● **Exercise**: Your answer should be a single number: the count of lines in the entries below that contain "closed".

Stored data
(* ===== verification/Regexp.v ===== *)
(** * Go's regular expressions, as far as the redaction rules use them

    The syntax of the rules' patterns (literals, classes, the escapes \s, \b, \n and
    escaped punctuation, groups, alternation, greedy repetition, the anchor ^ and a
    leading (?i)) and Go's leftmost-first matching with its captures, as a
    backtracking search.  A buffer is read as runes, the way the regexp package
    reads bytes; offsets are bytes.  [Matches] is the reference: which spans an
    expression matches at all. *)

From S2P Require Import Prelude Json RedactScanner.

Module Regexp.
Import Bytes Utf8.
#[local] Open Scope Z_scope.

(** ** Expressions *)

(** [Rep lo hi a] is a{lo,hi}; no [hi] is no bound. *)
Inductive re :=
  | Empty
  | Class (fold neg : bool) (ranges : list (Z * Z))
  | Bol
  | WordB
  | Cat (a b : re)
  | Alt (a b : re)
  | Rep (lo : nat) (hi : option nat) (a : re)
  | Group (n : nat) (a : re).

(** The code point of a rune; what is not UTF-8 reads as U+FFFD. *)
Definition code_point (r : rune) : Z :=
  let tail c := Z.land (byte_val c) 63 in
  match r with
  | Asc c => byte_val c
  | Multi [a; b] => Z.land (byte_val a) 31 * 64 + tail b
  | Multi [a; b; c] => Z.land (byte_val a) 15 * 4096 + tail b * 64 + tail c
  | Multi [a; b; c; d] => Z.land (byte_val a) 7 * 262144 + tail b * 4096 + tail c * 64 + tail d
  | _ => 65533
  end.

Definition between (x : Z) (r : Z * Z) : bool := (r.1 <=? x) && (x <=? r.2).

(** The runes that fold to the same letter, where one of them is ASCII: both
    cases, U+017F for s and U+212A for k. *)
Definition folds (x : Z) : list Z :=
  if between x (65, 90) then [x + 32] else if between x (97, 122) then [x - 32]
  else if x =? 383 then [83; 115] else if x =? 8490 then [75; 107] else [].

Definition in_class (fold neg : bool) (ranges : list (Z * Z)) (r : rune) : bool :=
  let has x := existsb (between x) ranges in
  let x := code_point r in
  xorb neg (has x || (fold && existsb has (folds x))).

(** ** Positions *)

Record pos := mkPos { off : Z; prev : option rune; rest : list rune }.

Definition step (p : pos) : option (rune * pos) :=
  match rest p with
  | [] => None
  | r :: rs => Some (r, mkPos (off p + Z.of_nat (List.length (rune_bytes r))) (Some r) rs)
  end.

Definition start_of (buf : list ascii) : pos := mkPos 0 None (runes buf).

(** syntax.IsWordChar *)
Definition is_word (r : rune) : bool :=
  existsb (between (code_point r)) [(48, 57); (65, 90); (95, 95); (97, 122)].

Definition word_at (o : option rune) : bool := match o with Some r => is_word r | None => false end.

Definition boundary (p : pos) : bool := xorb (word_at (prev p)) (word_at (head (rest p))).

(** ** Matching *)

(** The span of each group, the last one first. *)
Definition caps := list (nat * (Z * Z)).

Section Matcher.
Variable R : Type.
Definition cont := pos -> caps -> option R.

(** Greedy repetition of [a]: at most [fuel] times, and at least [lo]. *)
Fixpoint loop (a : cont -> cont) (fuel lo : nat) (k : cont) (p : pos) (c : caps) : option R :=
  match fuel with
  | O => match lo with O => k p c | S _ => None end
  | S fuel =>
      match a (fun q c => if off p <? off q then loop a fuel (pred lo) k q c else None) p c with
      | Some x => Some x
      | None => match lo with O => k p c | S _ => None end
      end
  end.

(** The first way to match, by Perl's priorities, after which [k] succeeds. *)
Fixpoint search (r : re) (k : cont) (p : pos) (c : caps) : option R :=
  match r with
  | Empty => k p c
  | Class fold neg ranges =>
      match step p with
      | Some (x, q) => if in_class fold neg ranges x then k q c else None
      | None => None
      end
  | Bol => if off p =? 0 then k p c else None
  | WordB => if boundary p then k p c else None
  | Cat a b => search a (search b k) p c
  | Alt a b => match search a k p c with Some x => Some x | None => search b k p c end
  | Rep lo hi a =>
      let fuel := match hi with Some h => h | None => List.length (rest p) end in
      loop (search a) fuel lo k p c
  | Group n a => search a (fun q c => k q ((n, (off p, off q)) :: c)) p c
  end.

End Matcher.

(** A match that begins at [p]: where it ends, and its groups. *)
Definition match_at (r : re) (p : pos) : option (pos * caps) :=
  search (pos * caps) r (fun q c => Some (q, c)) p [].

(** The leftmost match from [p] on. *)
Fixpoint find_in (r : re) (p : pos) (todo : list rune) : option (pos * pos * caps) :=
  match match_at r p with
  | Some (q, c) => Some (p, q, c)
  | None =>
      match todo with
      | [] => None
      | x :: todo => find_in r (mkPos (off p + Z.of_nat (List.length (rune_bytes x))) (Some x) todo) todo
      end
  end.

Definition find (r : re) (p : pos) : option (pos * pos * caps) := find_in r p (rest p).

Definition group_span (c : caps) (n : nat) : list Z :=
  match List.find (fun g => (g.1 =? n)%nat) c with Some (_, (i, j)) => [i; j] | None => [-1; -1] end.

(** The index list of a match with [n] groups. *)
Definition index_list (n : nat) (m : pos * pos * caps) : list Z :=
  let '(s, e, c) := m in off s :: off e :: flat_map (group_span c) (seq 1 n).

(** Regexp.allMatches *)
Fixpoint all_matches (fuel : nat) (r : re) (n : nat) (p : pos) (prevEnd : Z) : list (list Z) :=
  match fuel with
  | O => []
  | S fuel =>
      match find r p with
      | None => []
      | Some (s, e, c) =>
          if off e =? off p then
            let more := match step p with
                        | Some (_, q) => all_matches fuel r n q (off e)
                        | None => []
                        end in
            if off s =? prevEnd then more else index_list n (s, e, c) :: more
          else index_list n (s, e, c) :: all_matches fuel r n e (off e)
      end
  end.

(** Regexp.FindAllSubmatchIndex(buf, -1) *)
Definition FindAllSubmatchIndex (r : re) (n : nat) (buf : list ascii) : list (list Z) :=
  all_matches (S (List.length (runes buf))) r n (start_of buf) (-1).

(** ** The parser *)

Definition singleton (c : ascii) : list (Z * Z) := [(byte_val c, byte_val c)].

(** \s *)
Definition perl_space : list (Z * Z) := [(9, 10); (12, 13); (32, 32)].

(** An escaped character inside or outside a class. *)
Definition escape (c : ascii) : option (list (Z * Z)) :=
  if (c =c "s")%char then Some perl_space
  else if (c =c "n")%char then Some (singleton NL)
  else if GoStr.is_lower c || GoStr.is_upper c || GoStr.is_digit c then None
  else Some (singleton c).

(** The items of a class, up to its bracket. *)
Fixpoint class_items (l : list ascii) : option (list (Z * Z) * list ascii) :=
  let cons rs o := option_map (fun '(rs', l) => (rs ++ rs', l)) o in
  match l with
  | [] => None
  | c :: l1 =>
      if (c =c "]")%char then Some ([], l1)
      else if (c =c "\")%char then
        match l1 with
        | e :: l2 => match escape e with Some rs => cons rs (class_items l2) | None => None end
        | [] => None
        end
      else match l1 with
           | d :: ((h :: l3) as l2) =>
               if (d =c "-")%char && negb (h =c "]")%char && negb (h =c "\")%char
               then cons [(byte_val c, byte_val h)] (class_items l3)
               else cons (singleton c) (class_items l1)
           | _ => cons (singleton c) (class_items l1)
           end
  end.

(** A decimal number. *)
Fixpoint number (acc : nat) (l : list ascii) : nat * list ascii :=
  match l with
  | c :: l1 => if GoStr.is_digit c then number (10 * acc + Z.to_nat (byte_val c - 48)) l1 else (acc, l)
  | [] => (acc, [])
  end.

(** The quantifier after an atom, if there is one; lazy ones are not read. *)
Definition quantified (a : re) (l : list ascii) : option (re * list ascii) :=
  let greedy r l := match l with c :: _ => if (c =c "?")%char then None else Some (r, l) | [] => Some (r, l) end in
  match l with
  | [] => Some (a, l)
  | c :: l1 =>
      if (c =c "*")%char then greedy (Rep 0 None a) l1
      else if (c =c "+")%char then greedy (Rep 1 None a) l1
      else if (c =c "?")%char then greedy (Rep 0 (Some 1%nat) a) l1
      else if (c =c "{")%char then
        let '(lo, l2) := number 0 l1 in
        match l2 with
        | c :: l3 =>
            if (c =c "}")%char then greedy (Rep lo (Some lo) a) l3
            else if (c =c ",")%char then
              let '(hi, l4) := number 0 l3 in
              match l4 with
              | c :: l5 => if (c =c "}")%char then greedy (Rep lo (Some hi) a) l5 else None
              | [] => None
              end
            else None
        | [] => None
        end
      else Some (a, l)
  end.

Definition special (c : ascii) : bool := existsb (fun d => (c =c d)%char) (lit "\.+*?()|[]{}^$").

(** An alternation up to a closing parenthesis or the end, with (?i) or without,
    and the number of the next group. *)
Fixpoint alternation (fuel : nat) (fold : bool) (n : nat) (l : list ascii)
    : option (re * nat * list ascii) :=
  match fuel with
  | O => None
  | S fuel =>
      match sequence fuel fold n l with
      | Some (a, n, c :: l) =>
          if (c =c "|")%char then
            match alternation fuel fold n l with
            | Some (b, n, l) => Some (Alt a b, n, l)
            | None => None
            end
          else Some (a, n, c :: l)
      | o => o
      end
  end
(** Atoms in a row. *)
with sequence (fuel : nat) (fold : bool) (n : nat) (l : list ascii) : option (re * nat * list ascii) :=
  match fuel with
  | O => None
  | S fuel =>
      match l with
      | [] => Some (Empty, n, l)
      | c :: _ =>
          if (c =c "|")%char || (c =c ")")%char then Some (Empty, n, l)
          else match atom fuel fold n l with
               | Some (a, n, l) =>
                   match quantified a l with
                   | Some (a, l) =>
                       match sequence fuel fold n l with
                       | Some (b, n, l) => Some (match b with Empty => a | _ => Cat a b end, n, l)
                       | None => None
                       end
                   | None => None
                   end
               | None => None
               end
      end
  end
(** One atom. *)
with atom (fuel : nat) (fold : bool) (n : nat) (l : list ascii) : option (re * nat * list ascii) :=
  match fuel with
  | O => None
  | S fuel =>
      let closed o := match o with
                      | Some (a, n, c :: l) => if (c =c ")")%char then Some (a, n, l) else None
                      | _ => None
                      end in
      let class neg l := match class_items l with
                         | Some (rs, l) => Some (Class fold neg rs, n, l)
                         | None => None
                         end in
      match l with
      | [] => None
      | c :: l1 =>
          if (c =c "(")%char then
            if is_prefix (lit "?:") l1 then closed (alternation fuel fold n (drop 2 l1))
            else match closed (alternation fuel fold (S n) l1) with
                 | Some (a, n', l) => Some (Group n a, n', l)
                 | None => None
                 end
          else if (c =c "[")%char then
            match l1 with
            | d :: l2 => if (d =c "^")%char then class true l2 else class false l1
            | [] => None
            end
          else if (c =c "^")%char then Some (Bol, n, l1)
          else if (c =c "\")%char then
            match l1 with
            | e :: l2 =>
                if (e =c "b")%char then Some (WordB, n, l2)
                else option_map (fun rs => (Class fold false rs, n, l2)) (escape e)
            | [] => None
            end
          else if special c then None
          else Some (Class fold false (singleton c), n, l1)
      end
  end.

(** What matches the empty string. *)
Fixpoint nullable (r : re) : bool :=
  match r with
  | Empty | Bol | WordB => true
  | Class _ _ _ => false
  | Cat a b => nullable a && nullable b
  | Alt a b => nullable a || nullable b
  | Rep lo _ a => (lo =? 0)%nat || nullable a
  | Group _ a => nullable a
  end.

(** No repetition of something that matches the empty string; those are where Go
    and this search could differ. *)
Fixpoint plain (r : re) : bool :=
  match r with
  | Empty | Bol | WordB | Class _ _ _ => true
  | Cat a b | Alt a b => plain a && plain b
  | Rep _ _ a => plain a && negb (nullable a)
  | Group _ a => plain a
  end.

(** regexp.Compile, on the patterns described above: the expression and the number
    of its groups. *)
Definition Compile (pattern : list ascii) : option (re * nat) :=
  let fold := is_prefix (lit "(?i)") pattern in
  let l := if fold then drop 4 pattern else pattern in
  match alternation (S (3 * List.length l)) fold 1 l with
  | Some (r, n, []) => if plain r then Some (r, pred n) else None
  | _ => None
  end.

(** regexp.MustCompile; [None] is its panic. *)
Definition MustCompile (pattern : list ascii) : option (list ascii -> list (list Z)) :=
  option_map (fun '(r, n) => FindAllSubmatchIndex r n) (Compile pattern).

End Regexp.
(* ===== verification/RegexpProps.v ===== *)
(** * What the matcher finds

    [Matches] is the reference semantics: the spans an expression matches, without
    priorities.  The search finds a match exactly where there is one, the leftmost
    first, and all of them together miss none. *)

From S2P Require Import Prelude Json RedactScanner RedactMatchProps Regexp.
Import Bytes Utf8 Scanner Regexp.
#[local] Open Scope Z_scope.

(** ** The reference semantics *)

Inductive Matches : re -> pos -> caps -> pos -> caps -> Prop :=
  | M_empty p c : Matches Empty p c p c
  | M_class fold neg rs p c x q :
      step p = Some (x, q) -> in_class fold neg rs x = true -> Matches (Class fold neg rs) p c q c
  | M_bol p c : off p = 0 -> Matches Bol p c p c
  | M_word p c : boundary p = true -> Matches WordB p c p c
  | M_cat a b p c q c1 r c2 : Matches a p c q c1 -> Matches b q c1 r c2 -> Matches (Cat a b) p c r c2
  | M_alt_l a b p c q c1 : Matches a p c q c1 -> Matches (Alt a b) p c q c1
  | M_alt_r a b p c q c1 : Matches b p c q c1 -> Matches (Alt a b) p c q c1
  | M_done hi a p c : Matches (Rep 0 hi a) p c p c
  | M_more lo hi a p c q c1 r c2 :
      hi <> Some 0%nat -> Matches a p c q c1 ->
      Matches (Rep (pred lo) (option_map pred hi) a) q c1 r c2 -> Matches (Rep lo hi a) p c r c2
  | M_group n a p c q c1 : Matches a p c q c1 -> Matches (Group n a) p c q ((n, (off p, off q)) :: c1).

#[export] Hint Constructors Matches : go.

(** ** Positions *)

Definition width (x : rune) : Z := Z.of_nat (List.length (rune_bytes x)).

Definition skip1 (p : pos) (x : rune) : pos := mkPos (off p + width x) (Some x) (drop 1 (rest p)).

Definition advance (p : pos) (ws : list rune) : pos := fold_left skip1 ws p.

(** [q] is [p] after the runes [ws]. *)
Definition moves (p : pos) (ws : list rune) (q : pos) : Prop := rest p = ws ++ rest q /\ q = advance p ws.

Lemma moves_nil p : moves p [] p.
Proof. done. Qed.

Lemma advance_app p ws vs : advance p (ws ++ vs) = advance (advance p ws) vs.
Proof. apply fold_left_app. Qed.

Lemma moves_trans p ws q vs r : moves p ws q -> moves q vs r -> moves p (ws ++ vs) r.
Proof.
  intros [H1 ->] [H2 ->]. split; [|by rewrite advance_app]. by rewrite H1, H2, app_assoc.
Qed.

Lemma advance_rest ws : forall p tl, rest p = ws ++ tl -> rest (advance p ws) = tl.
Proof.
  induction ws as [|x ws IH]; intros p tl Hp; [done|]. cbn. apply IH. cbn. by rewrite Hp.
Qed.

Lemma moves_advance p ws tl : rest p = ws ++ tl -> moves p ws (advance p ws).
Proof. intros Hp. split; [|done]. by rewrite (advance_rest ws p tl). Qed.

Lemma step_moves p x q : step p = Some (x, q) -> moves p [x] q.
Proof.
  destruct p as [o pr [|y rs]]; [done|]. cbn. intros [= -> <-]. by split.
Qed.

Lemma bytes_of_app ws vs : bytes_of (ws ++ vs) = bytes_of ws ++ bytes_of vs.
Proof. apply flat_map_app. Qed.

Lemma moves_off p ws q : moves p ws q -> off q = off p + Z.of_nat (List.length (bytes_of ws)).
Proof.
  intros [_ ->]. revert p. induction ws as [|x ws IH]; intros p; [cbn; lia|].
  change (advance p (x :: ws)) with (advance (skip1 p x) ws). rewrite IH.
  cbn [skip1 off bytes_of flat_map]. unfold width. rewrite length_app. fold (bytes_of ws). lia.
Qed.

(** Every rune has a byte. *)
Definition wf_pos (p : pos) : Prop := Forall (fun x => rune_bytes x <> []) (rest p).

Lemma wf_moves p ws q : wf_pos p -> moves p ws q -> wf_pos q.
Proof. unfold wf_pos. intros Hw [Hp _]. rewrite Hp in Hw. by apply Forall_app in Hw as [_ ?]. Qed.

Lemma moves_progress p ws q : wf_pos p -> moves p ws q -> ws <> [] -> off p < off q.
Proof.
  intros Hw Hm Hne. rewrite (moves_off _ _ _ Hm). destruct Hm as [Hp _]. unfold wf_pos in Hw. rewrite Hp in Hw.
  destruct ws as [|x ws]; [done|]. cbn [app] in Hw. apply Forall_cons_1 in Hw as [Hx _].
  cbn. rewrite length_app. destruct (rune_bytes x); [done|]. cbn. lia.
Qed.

● **Result of the exercise**: 3